At first I didn't think it was real. Sunflowers have that fantastic look of something weird and plastic. But no, I'm pretty sure as I saw a clump of two more a little further back from the shoulder and then a fourth a bit further on, again by the side of the road, that they were all live plants.

Since I don't think that MDOT would plant them right by the side of the road, one wonders where the hell they came from. Someone littering after eating some sunflower seeds? Escapees from a nearby garden plot? A deliberate planting by pranksters? I don't know.

But it sure was eerie, because with the sun where it was above and to my left, the bright yellow heads of these sunflowers looked like they were staring right at me. Reminds me of the spore plants that promoted "happiness" in the famous Dr. McCoy Mint Julep/Spock Laughs episode of original Star Trek.

In Other News Of More Import

My Clarion classmate slithytove, who is an ER doctor in real life (or is he a SF fiction writer in real life but an ER doctor as his secret life?), ran a nice bit about the changing face of realities in heart attack symptoms.

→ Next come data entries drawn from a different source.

(** The sequencer message without the espresso wrapper, if it has one. *)
Definition unwrap_message (state : ServerState) (sequencer_msg : bytes) : result bytes DaApiError :=
  if bool_decide (sequencer_msg !! SEQUENCER_HEADER_LEN = Some ESPRESSO_HEADER_BYTE) then
    try_extract_da_sequencer_msg_from_espresso_da_cert sequencer_msg
      (signer_address (signer (key_manager_of state))) (parent_chain_id (key_manager_of state))
      (tee_verifier_address (key_manager_of state))
  else Ok sequencer_msg.

(** Where a recover request goes. *)
Definition recover_endpoint (state : ServerState) (inner_header : option u8) : string :=
  match anytrust_fallback_url (da_config state), inner_header with
  | Some url, Some h =>
      if negb (bool_decide (url = EmptyString)) && is_anytrust_header h then url else current_endpoint state
  | _, _ => current_endpoint state
  end.

Definition handle_recover_inner (state : ServerState) (request : Value) (downstream_method : string)
    : result Response DaApiError :=
  let? '(batch_num, batch_block_hash, sequencer_msg) := recover_params request in
  if (length sequencer_msg <=? SEQUENCER_HEADER_LEN)%nat then
    Err (InvalidSequencerMessageLength SEQUENCER_HEADER_LEN (length sequencer_msg))
  else
    let? da_certificate := unwrap_message state sequencer_msg in
    let inner_header := da_certificate !! SEQUENCER_HEADER_LEN in
    if bool_decide (name (da_config state) = "calldata"%string) ||
       bool_decide (inner_header = Some CALLDATA_HEADER_BYTE) then
      match json_to_vec (payload_reply (index request "id") (drop SEQUENCER_HEADER_LEN da_certificate)) with
      | Ok b => Ok {| status := OK; body := b |}
      | Err _ => Err (InvalidParams "failed to to_vec")
      end
    else
      response_of (post_json 0 (recover_endpoint state inner_header)
                     (recover_request downstream_method batch_num batch_block_hash da_certificate
                        (index request "id"))).

(** ** The other methods *)

Definition respond_header_bytes (id : Value) (b : bytes) : result Response DaApiError :=
  let? body := map_err ParsingError
    (json_to_vec (JObject [("id"%string, id); ("jsonrpc"%string, JString "2.0");
       ("result"%string, JObject [("headerBytes"%string, JString ("0x" +:+ hex_encode b))])])) in
  Ok {| status := OK; body := body |}.

Definition strip_0x (s : string) : string :=
  if String.prefix "0x" s then String.substring 2 (String.length s - 2) s else s.

Definition handle_supported_header_bytes_forwarded (state : ServerState) (request : Value)
    : result Response DaApiError :=
  let? resp := response_of (post_json 0 (current_endpoint state) request) in
  if negb (is_success (status resp)) then Ok resp
  else
    let? parsed := map_err ParsingError (json_from_slice (body resp)) in
    match get parsed "error" with
    | Some _ => Ok resp
    | None =>
        let? hex_str := ok_or (as_str (index (index parsed "result") "headerBytes"))
                          (ParsingError "missing headerBytes in response") in
        let? downstream_bytes := map_err (λ e, ParsingError ("bad headerBytes hex: " +:+ e))
                                   (hex_decode (strip_0x hex_str)) in
        respond_header_bytes (index request "id") (ESPRESSO_HEADER_BYTE :: downstream_bytes)
    end.

Definition forward_raw (state : ServerState) (raw : bytes) : result Response DaApiError :=
  response_of (post 0 (current_endpoint state) raw).

Definition max_size_reply (id : Value) (max_size : Z) : Value :=
  JObject [("id"%string, id); ("jsonrpc"%string, JString "2.0");
           ("result"%string, JObject [("maxSize"%string, JNumber max_size)])].

(** The dispatch, built with the default feature [nitro-v3_9_9]. *)
Definition handle_rpc (state : ServerState) (raw : bytes) : result Response DaApiError :=
  let? parsed := map_err InvalidParams (json_from_slice raw) in
  let? method := ok_or (as_str (index parsed "method")) (InvalidRequest "missing method") in
  if decide (method = "daprovider_store"%string) then handle_store state parsed
  else if decide (method = "daprovider_recoverPayload"%string) then
    handle_recover_inner state parsed "daprovider_recoverPayload"
  else if decide (method = "daprovider_collectPreimages"%string) then
    handle_recover_inner state parsed "daprovider_collectPreimages"
  else if decide (method = "daprovider_recoverPayloadAndPreimages"%string) then
    handle_recover_inner state parsed "daprovider_recoverPayloadAndPreimages"
  else if decide (method = "daprovider_getSupportedHeaderBytes"%string) then
    if decide (name (da_config state) = "calldata"%string) then
      respond_header_bytes (index parsed "id") [ESPRESSO_HEADER_BYTE]
    else if is_anytrust (da_config state) then
      respond_header_bytes (index parsed "id")
        [ESPRESSO_HEADER_BYTE; ANYTRUST_DAS_HEADER_BYTE; ANYTRUST_DAS_TREE_HEADER_BYTE]
    else handle_supported_header_bytes_forwarded state parsed
  else if decide (method = "daprovider_getMaxMessageSize"%string) then
    match max_message_size state with
    | Some max_size =>
        let? b := map_err ParsingError (json_to_vec (max_size_reply (index parsed "id") max_size)) in
        Ok {| status := OK; body := b |}
    | None => forward_raw state raw
    end
  else forward_raw state raw.

(** ** [build_app]: the routes, in order, with the state mounted at each *)

Definition misconfigured (p : DaProviderConfig) : bool :=
  bool_decide (endpoint_url p = EmptyString) && bool_decide (is_Some (anytrust_fallback_url p)).

Definition provider_state (km : KeyManager) (calldata_max_size : Z) (p : DaProviderConfig) : ServerState :=
  let s := ServerState_new p km calldata_max_size in
  if decide (name p = "calldata"%string) then
    {| da_config := da_config s; key_manager_of := key_manager_of s;
       max_message_size := Some calldata_max_size; calldata_max_size_of := calldata_max_size_of s |}
  else s.

Definition build_app (providers : list DaProviderConfig) (rollup_prefix : string) (km : KeyManager)
    (calldata_max_size : Z) : result (list (string * ServerState)) DaApiError :=
  if existsb misconfigured providers then
    Err (Configuration "anytrust_fallback_url set but endpoint_url is empty")
  else
    Ok ((λ p, ("/" +:+ rollup_prefix +:+ "/" +:+ name p, provider_state km calldata_max_size p))
          <$> (providers ++ [calldata_provider])).

End server.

Boy, if the patients and the doctors aren't sure what the signs are, no wonder people leave heart conditions go untreated or fall down dead "without warning".

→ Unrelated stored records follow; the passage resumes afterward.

(* ===== verification/DaReply.v ===== *)
(** * Replies and routes of the DA API

    The text of an error and the HTTP reply it becomes ([src/src/da_api/error.rs]),
    what a client reads back from it, and [run] of [src/src/da_api/mod.rs]. *)

From S2P Require Import Prelude Bytes Config Json Rollup NitroTypes NitroPayload FeedClient DaError KeyManager Certificate DaServer DaCodec DaServerTheorems.
From Stdlib Require Import Strings.Byte.

(** ** Error texts *)

Definition hex_char (n : Z) : Ascii.ascii :=
  Ascii.ascii_of_nat (Z.to_nat (if n <? 10 then 48 + n else 87 + n)).

Definition hex2 (b : u8) : string :=
  let z := u8_to_Z b in String (hex_char (z / 16)) (String (hex_char (z `mod` 16)) EmptyString).

(** [{:#x}] of a byte: no padding. *)
Definition hex_min (b : u8) : string :=
  let z := u8_to_Z b in
  if z <? 16 then "0x" +:+ String (hex_char z) EmptyString else "0x" +:+ hex2 b.

(** [{:#x}] of [Bytes]. *)
Definition hex_bytes (bs : bytes) : string := "0x" +:+ String.concat EmptyString (hex2 <$> bs).

(** [Display for DaApiError]. *)
Definition error_display (e : DaApiError) : string :=
  match e with
  | CertificateSerializationFailed m => "certificate serialization failed: " +:+ m
  | InvalidParams m => "invalid params: " +:+ m
  | CertificateValidation m => "certificate validation failed: " +:+ m
  | InvalidRequest m => "invalid request: " +:+ m
  | InvalidHeaderByte b => "certificate validation failed: invalid header byte " +:+ hex_min b
  | InvalidCertificateLength n => "certificate validation failed: invalid certificate length " +:+ u64_to_string (Z.of_nat n)
  | InvalidSequencerMessageLength expected got =>
      "certificate validation failed: invalid sequencer message length, expected minimum " +:+
      u64_to_string (Z.of_nat expected) +:+ ", got " +:+ u64_to_string (Z.of_nat got)
  | ChannelError m => "DA provider channel error: " +:+ m
  | InvalidCasSignature => "certificate validation failed: invalid CAS signature"
  | UnsupportedDaType b => "certificate validation failed: unsupported DA type " +:+ hex_bytes b
  | DecoderError m => "failed to decode input data: " +:+ m
  | DownstreamDa m => "downstream DA error: " +:+ m
  | ZkCircuit m => "ZK circuit error: " +:+ m
  | Signing m => "signing error: " +:+ m
  | Serialization m => "serialization error: " +:+ m
  | Configuration m => "configuration error: " +:+ m
  | StorageUnavailable m => "storage unavailable: " +:+ m
  | Rpc m => "RPC error: " +:+ m
  | HexDecode m => "hex decode error: " +:+ m
  | Io m => "IO error: " +:+ m
  | Json m => "JSON error: " +:+ m
  | ParsingError m => "parsing error: " +:+ m
  | DynamicBatchingResize => "message too large for current DA backend"
  | FallbackRequested m => "fallback to next writer requested by DA provider: " +:+ m
  end.

(** [From<DaApiError> for ErrorObjectOwned]. *)
Definition error_object (e : DaApiError) : JsonRpcError :=
  {| code := jsonrpc_code e;
     rpc_message :=
       match e with
       | InvalidHeaderByte b => "Invalid header byte: 0x" +:+ hex2 b
       | InvalidSequencerMessageLength expected got =>
           "Invalid sequencer message length: expected:" +:+ u64_to_string (Z.of_nat expected) +:+
           ", got:" +:+ u64_to_string (Z.of_nat got)
       | _ => error_display e
       end |}.

Section replies.
Context {J : JsonCodec} {S : Signer} {K : Crypto}.
Open Scope cas_scope.

Definition error_value (e : DaApiError) : Value :=
  JObject [("jsonrpc"%string, JString "2.0");
           ("error"%string, JObject [("code"%string, JNumber (jsonrpc_code e));
                                     ("message"%string, JString (error_display e)); ("id"%string, JNull)])].

(** [IntoResponse for DaApiError]; [None] is the panic of the [expect]. *)
Definition into_response (e : DaApiError) : option Response :=
  match json_to_vec (error_value e) with
  | Ok bytes => Some {| status := error_status e; body := bytes |}
  | Err _ => None
  end.

(** What the HTTP client of a route receives. *)
Definition respond (post : nat → string → bytes → http_result)
    (verification_channel : bytes → result VerificationResult string) (state : ServerState) (raw : bytes)
    : option Response :=
  match handle_rpc post verification_channel state raw with
  | Ok response => Some response
  | Err e => into_response e
  end.

(** ** [run] *)

Definition ARBITRUM_NITRO : string := "arb".

Inductive da_outcome :=
| DaFailed (e : DaApiError)
| DaPanic
| DaServing (routes : list (string * ServerState)).

(** [axum] panics when a path is mounted twice; [bound] is the answer of the
    listener. *)
Definition da_run (config : DaApiConfig) (km : KeyManager) (bound : result unit string) : da_outcome :=
  match build_app (da_providers config) ARBITRUM_NITRO km (resolve_calldata_max_size (calldata_max_size config)) with
  | Err e => DaFailed e
  | Ok inner =>
      if decide (NoDup inner.*1) then
        match bound with
        | Err e => DaFailed (Io e)
        | Ok _ => DaServing (prod_map (String.append "/cas") id <$> inner)
        end
      else DaPanic
  end.
End replies.

Section reply_properties.
Context {J : JsonCodec} {JL : JsonCodecLaws J} {S : Signer} {K : Crypto}.

Lemma jsonrpc_code_range e : -2 ^ 31 ≤ jsonrpc_code e < 2 ^ 31.
Proof. destruct e; simpl; lia. Qed.

Lemma jsonrpc_error_fields c m :
  -2 ^ 31 ≤ c < 2 ^ 31 →
  jsonrpc_error_from_value (JObject [("code"%string, JNumber c); ("message"%string, JString m)]) = Ok {| code := c; rpc_message := m |}.
Proof. intros Hc. unfold jsonrpc_error_from_value. reads. by rewrite de_i32_ok. Qed.

Lemma contains_self_middle m before : contains m before = true → contains ("fallback to next writer requested by DA provider: " +:+ m) before = true.
Proof.
  intros H. assert (Hs : ∀ p s, contains s before = true → contains (p +:+ s) before = true).
  { intros p s Hc. induction p as [|c p IH]; [done|].
    change (String c p +:+ s) with (String c (p +:+ s)). cbn [contains]. by rewrite IH, orb_true_r. }
  by apply Hs.
Qed.

(** C40. What a client of the API sees of an error: a status that is no success,
    and a JSON body whose error object is read back as the code and the text of
    the error; so a client that looks for Nitro's phrases recognises the request
    for a smaller batch as what it is, and the request for a fallback as well
    whenever it came from one. *)
Theorem error_reply_faithful e resp :
  into_response e = Some resp →
  is_success (status resp) = false ∧
  ∃ v err, json_from_slice (body resp) = Ok v ∧ jsonrpc_error_from_value (index v "error") = Ok err ∧
    code err = jsonrpc_code e ∧ rpc_message err = error_display e ∧
    (e = DynamicBatchingResize → from_jsonrpc_error err = DynamicBatchingResize) ∧
    (∀ m, e = FallbackRequested m → contains m NITRO_ERR_FALLBACK_REQUESTED = true →
       contains (error_display e) NITRO_ERR_MESSAGE_TOO_LARGE = false →
       from_jsonrpc_error err = FallbackRequested (error_display e)).
Proof.
  unfold into_response. destruct (json_to_vec (error_value e)) as [b|] eqn:Eb; [|done]. intros [= <-].
  split; [by destruct e|]. apply json_roundtrip in Eb.
  exists (error_value e), {| code := jsonrpc_code e; rpc_message := error_display e |}.
  split_and!; [done| |done|done| |].
  - unfold index, error_value. simpl. by apply jsonrpc_error_fields, jsonrpc_code_range.
  - intros ->. by vm_compute.
  - intros m -> Hm Hno. unfold from_jsonrpc_error. cbn [rpc_message]. rewrite Hno.
    cbn [error_display]. by rewrite contains_self_middle.
Qed.

(** The routes that are served: every provider under its own name and the calldata
    provider, provided the names are distinct and none of them is [calldata]. *)
Lemma da_run_routes config km routes :
  da_run config km (Ok tt) = DaServing routes →
  routes.*1 = (λ p, "/cas/arb/" +:+ name p)%string <$> (da_providers config ++ [calldata_provider]) ∧
  NoDup ((name <$> da_providers config) ++ ["calldata"%string]).
Proof.
  unfold da_run, build_app. destruct (existsb misconfigured _); [done|]. case_decide as Hd; [|done].
  intros [= <-]. split.
  - rewrite <- !list_fmap_compose. by apply list_fmap_ext.
  - rewrite <- list_fmap_compose in Hd.
    assert (Hn : (name <$> da_providers config) ++ ["calldata"%string] = name <$> (da_providers config ++ [calldata_provider]))
      by (by rewrite fmap_app).
    rewrite Hn. apply (NoDup_fmap_1 (λ n, "/" +:+ ARBITRUM_NITRO +:+ "/" +:+ n)%string).
    by rewrite <- list_fmap_compose.
Qed.

(** A provider that the configuration names [calldata] too takes the service down
    at start-up. *)
Lemma calldata_name_panics config km bound p :
  p ∈ da_providers config → name p = "calldata"%string → existsb misconfigured (da_providers config) = false →
  da_run config km bound = DaPanic.
Proof.
  intros Hp Hn Hm. unfold da_run, build_app. rewrite Hm, decide_False; [done|].
  rewrite <- list_fmap_compose, fmap_app, NoDup_app. intros (_ & Hdis & _).
  apply (Hdis ("/" +:+ ARBITRUM_NITRO +:+ "/calldata")%string).
  - apply list_elem_of_fmap. exists p. simpl. by rewrite Hn.
  - simpl. by left.
Qed.
End reply_properties.

(** A downstream answer that carries both a certificate and a null error is taken
    for an error and forwarded as it is: the poster receives the downstream
    certificate without the Espresso one around it. *)
Lemma null_error_forwards {J : JsonCodec} post n endpoint data timeout id resp v :
  post_json post n endpoint (store_request data timeout id) = HttpResponse resp →
  is_success (status resp) = true → json_from_slice (body resp) = Ok v → get v "error" = Some JNull →
  store_via post n endpoint data timeout id = Ok (StoreForward {| status := OK; body := body resp |}).
Proof.
  intros Hp Hs Hj Hg. unfold store_via. rewrite Hp. simpl. rewrite Hs. simpl. rewrite Hj. simpl. by rewrite Hg.
Qed.

(** ** A concrete reply *)

Lemma error_reply_faithful_witness :
  ∃ resp, into_response (J:=serde_codec) DynamicBatchingResize = Some resp ∧ status resp = 400 ∧
    ∃ v err, json_from_slice (JsonCodec:=serde_codec) (body resp) = Ok v ∧
      jsonrpc_error_from_value (index v "error") = Ok err ∧
      from_jsonrpc_error err = DynamicBatchingResize.
Proof.
  eexists. split; [vm_compute; reflexivity|]. split; [vm_compute; reflexivity|].
  destruct (error_reply_faithful (JL:=serde_codec_laws) DynamicBatchingResize
    {| status := 400; body := text_of (error_value DynamicBatchingResize) |}) as (_ & v & err & Hv & He & _ & _ & Hr & _).
  - vm_compute. reflexivity.
  - exists v, err. split; [exact Hv|]. split; [exact He|]. by apply Hr.
Defined.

As a person who lives a fairly sedentary life style while being overweight all his life, back when I was working at the Northwestern University Library in the early 1980s, I found myself with this sharp radiating chest pain which got steadily worse. At that time, as library staff I had joined an HMO and I have to tell you -- I have never gotten a quicker appointment than when I called them. I wasn't having other symptoms and so they really wanted to rule out "something bad".

So after they had taken an EKG, the very nice Indian doctor I had seen before came in and laughed. He showed me two strips of paper -- my EKG and the one from a 90-year-old woman he had seen earlier in the morning. He was going to post part of mine on the bulletin board to "remind everyone what the textbooks say an EKG is supposed to look like."

Poking and prodding revealed a bruised rib. This was the 80s and the doctor told me to take a high aspirin dose "until my stomach complained" and by then I probably wouldn't need the painkiller anymore.

It worked. And I'm still here about twenty-three years later... though of course I should really work harder to reform myself, Real Soon Now.